(** The free list when a slot that is not on it is replaced by one that is not
    recycled either. *)
Lemma free_list_replace t t' i s' fl :
  replaced t t' i s' -> ~ recycled t i -> state s' <> Complete -> free_head t' = free_head t ->
  free_list (fun i => free_next <$> sequences t !! i) (recycled t) FREE_HEAD_NONE (free_head t) fl ->
  free_list (fun i => free_next <$> sequences t' !! i) (recycled t') FREE_HEAD_NONE (free_head t') fl.
Proof.
  intros (Hseq&_) Hi Hs' -> Hfl. eapply free_list_frame; [exact Hfl| |].
  - intros j Hj. rewrite Hseq, list_lookup_insert_ne; [done|]. intros ->. done.
  - intros j. unfold recycled. rewrite Hseq. split.
    + intros (x&Hx&Hst). apply list_lookup_insert_Some in Hx as [(->&<-&_)|[_ Hx]]; [done|by exists x].
    + intros (x&Hx&Hst). exists x. rewrite list_lookup_insert_ne; [done|].
      intros ->. apply Hi. by exists x.
Qed.

Lemma count_range t q : 0 <= countb (in_state q) (sequences t) <= Z.of_nat (length (sequences t)).
Proof. split; [apply countb_nonneg|apply countb_le_length]. Qed.

(** A sequence in state [q] is counted, so a decrement cannot wrap. *)
Lemma count_pos t i s q :
  sequences t !! i = Some s -> state s = q -> 1 <= countb (in_state q) (sequences t).
Proof. intros Hs Hq. eapply countb_ge_1; [exact Hs|]. by apply bool_decide_eq_true_2. Qed.
Definition last_used_epoch (a : KvArena) (i : Z) : Z :=
  match block a i with Some b => block_last_used_epoch b | None => 0 end.

(** ** Invariant *)

Record block_ok (b : KvBlock) : Prop := {
  bo_flags : flags b = 0 \/ flags b = 1 \/ flags b = 3;
  bo_refs : 0 <= block_reference_count b <= U32_MAX;
  bo_free : allocated b = false -> block_reference_count b = 0;
}.

Record kv_wf (a : KvArena) : Prop := {
  kw_length : Z.of_nat (length (blocks a)) = physical_block_count a;
  kw_count : 0 < physical_block_count a <= U32_MAX;
  kw_capacity : 1 <= resident_block_capacity a <= physical_block_count a;
  kw_blocks : Forall block_ok (blocks a);
  kw_resident : resident_block_count a = countb resident (blocks a);
  kw_within : resident_block_count a <= resident_block_capacity a;
}.

(** ** One block changed *)

(** The fields no operation changes. *)
Definition geometry (a : KvArena) :=
  (physical_block_count a, block_token_count a, resident_block_capacity a,
   (layer_count a, kv_head_count a, head_dim a, bytes_per_scalar a),
   (key_block_stride_bytes a, value_block_stride_bytes a, key_device_base a, value_device_base a)).

(** [a'] is [a] with block [i] changed from [b] to [b'] and residency recounted. *)
Record touched (a a' : KvArena) (i : Z) (b b' : KvBlock) : Prop := {
  to_lookup : blocks a !! Z.to_nat i = Some b;
  to_blocks : blocks a' = <[Z.to_nat i := b']> (blocks a);
  to_geometry : geometry a' = geometry a;
  to_resident : resident_block_count a' = resident_block_count a - b2z (resident b) + b2z (resident b');
}.
(** One round of [probe_prompt]'s loop on [(parent_hash, token_offset, lookup)]. *)
Definition probe_round (sequence_id : Z) (token_ids : list Z) (reusable_token_count : Z)
    (b : Z * Z * Lookup) : PM (flow (Z * Z * Lookup) Lookup) :=
  let '(parent_hash, token_offset, lookup) := b in
  let! c := gets id in
  if reusable_token_count <=? token_offset then ret (Break lookup)
  else
    let! block_tokens := slice token_ids token_offset (token_offset +u32 block_token_count c) in
    let block_hash := hash_block block_tokens parent_hash in
    let content_hash := hash_block_content block_tokens in
    let! own := own_entry sequence_id token_offset parent_hash block_hash content_hash in
    let entry_index :=
      match own with
      | Some i => Some i
      | None => find_entry c parent_hash block_hash content_hash token_offset (block_token_count c) true
      end in
    match entry_index with
    | None => ret (Break lookup)
    | Some i =>
        do! modify (fun c => c <| tick := tick c +u64 1 |>) in
        let! now := gets tick in
        let! e := index (entries c) i in
        do! upd_entry i (fun e => e <| e_last_used_tick := now |>) in
        ret (Continue (block_hash, token_offset +u32 block_token_count c,
          lookup <| lk_matched_token_count := lk_matched_token_count lookup +u32 block_token_count c |>
                 <| lk_matched_block_count := lk_matched_block_count lookup +u32 1 |>
                 <| lk_physical_block_index := e_physical_block_index e |>
                 <| lk_last_block_hash := block_hash |>))
    end.

(** Each round of the loop moves [token_offset] by a whole block, so
    [reusable_token_count] rounds are enough. *)
Definition probe_prompt (sequence_id : Z) (token_ids : list Z) : PM Lookup :=
  if (Z.of_nat (length token_ids) =? 0) || (sequence_id =? 0) then throw InvalidArgument
  else
    let token_count := u32 (Z.of_nat (length token_ids)) in
    do! modify (fun c => c <| lookup_count := lookup_count c +u64 1 |>) in
    let! c := gets id in
    let reusable_token_count := maximum_reusable_token_count c token_count in
    let! lookup := loop (S (Z.to_nat reusable_token_count))
      (probe_round sequence_id token_ids reusable_token_count)
      (EMPTY_PARENT_HASH, 0, new_lookup sequence_id token_count) in
    let lookup := lookup <| lk_next_token_index := lk_matched_token_count lookup |> in
    do! (if negb (lk_matched_token_count lookup =? 0)
         then modify (fun c => c <| hit_count := hit_count c +u64 1 |>)
         else modify (fun c => c <| miss_count := miss_count c +u64 1 |>)) in
    ret lookup.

####################

Within the material above, report how many lines carry the word "KvArena", and nothing else.

# Solution below
4